Imagine being convicted of a crime for logging into a friend's social media account with their permission? Or for logging into your spouse’s bank account to pay a bill, even though a pop-up banner appeared stating that only account holders were permitted to access the system? The Ninth Circuit Court of Appeals last month issued two decisions—by two different 3-judge panels in two separate cases—which seem to turn such actions into federal crimes. We teamed up with the ACLU and ACLU of Northern California to ask the court to review both decisions en banc—with 11 judges, not just 3—and issue a ruling that will ensure innocent Internet users are not transformed into criminals on the basis of innocuous password sharing. We want the court to come up with a clear and limited interpretation of the notoriously vague statute at the heart of both cases, the Computer Fraud and Abuse Act (CFAA).

The CFAA makes it illegal to engage in “unauthorized access” to a computer connected to the Internet. But the statute doesn’t actually define what “authorization” or “without authorization” means. Both cases turn on what “authorized access” means, including whether authorization must come from the person or entity that owns the computer or whether authorization can come from an authorized account holder or computer user. These questions are key for anyone who shares online account passwords with their spouse or friends, because they impact the analysis of whether the CFAA was violated. Unfortunately, the two Ninth Circuit panels came to dramatically different conclusions. And in both cases, the panels completely lost sight of the original goal of the CFAA—targeting individuals who break into computer systems to access or alter information—and are thus inconsistent with prior Ninth Circuit decisions holding that the CFAA must be limited to the purpose intended by Congress. 

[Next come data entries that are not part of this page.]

(* ===== verification/Context.v ===== *)
(** * The context of one session (crates/application/src/runtime/context.rs,
      attachment.rs, session.rs)

    [SessionContext] holds the replay window, the first-reported facts and the
    watchers of one session behind one mutex, and charges what it keeps to the
    quotas of the runtime.  Attachments and completion waits are handles on it.
    An event is one lock section, or one operation on a quota: what other
    sessions do to the quotas is an event too, or an argument where it falls
    inside a section. *)

From stdpp Require Import sorting.
From S2P Require Import Prelude Identity Replay Process Terminal Checkpoint Projection Session Atomic Quota Policy Ticket Budgets Queue.

(** ** Data *)

Abbreviation waker := nat.

Record State := {
  st_replay : ReplayBuffer;
  st_status : SessionStatus;
  st_watchers : gmap Z (option waker);
  st_next_watcher : Z;
  st_metric_active : bool
}.
Record SessionContext := {
  cx_diagnostics : bool;
  cx_lifetime : SessionLifetime;
  cx_options : SessionOptions;
  cx_observers : quota_ref;
  cx_replay_quota : quota_ref;
  cx_page_bytes : Z
}.

Definition with_replay (b : ReplayBuffer) (s : State) : State := {|
  st_replay := b; st_status := st_status s; st_watchers := st_watchers s;
  st_next_watcher := st_next_watcher s; st_metric_active := st_metric_active s |}.
Definition with_status (x : SessionStatus) (s : State) : State := {|
  st_replay := st_replay s; st_status := x; st_watchers := st_watchers s;
  st_next_watcher := st_next_watcher s; st_metric_active := st_metric_active s |}.
Definition with_watchers (ws : gmap Z (option waker)) (s : State) : State := {|
  st_replay := st_replay s; st_status := st_status s; st_watchers := ws;
  st_next_watcher := st_next_watcher s; st_metric_active := st_metric_active s |}.
Definition with_next (next : Z) (s : State) : State := {|
  st_replay := st_replay s; st_status := st_status s; st_watchers := st_watchers s;
  st_next_watcher := next; st_metric_active := st_metric_active s |}.
Definition with_metric (active : bool) (s : State) : State := {|
  st_replay := st_replay s; st_status := st_status s; st_watchers := st_watchers s;
  st_next_watcher := st_next_watcher s; st_metric_active := active |}.

(** [new], then [with_diagnostics]. *)
Definition State_new (c : SessionContext) : State := {|
  st_replay := ReplayBuffer_new (cx_lifetime c) (so_replay_bytes (cx_options c));
  st_status := SessionStatus_default;
  st_watchers := ∅;
  st_next_watcher := 0;
  st_metric_active := cx_diagnostics c |}.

The first decision, in a criminal case called United States v. Nosalwas so broad that it seemed to make it a federal crime to use someone else’s password, even with their knowledge and permission. The case addressed whether David Nosal, a former employee of executive recruiting firm Korn/Ferry, violated the CFAA when other Korn/Ferry ex-employees, on Nosal’s behalf, used the password of a current employee, with her permission, to access an internal company database. This occurred after the company had expressly revoked Nosal’s own login credentials to prevent him from accessing the database. The 3-judge Ninth Circuit panel held that the CFAA is clear that “authorization” can only come from a computer owner (such as an employer or website owner), not a computer user or account holder. According to the panel, Nosal was guilty of violating the CFAA because the authorization he had from the current employee simply didn’t count. (Note: We call this case Nosal II to differentiate it from an earlier ruling in this long-running case.)

In the second decision, in a civil case called Facebook v. Power Ventures, a separate 3-judge Ninth Circuit panel acknowledged that a computer user can provide a third party—here, it was a social medial aggregator—with valid authorization to use their username and password, even if doing so was in violation of company policy. But, according to the panel, if the third party is somehow put on notice that the computer owner has revoked its authorization, then it’s a CFAA violation.

The case involved Facebook users who sought out the services of Power Ventures, a social media aggregator that offered the users a way to view all their social media information in one place. To enable Power Ventures to provide its services, the Facebook users shared with the company their Facebook usernames and passwords. Power Ventures then asked for and received permission from the users to send invitations to use Power to the users’ Facebook contacts. Facebook objected to this and sent Power Ventures a cease and desist letter. It also blocked one of Power Venture’s IP addresses, although the block wasn’t effective because Power Ventures had many IP addresses. The company continued to offer its social media aggregating services to Facebook users for a month or so, until Facebook blacklisted the phrase “Power.com.” Facebook also sued.

The Ninth Circuit found that Power Ventures initially had valid authorization from the Facebook users, but that Power Ventures violated the CFAA when it accessed Facebook’s data after receiving the cease and desist letter. The court reasoned that the letter had provided the company with notice that Facebook had “revoked its authorization” to access the users’ accounts. The problem is that the panel completely fails to define what adequate notice of revocation looks like, leaving us with a host of unanswered questions regarding what would give rise to serious federal criminal liability. The panel seems to be drawing a line between access revocations contained within a subsequent notice and restrictions contained within terms of use or other up-front agreements—and in our view, that’s a distinction without a difference.

We've asked the court to review both cases en banc and fix the mess created by these two decisions. In our amicus briefs, we explain how the two panel decisions conflict with not only each other, but also with prior Ninth Circuit decisions holding that the CFAA must be limited to the purpose intended by Congress: targeting those who break into computers to access or alter information. We explain how both panels failed to apply the important rule requiring vague criminal statutes to be interpreted narrowly, called the Rule of Lenity. And we explain how the decisions will turn millions of innocent Internet users into criminals on the basis of routine online behavior—i.e., password sharing.

We hope the court takes both important cases en banc.

Thanks to the ACLU and ACLU of Northern California for joining our brief.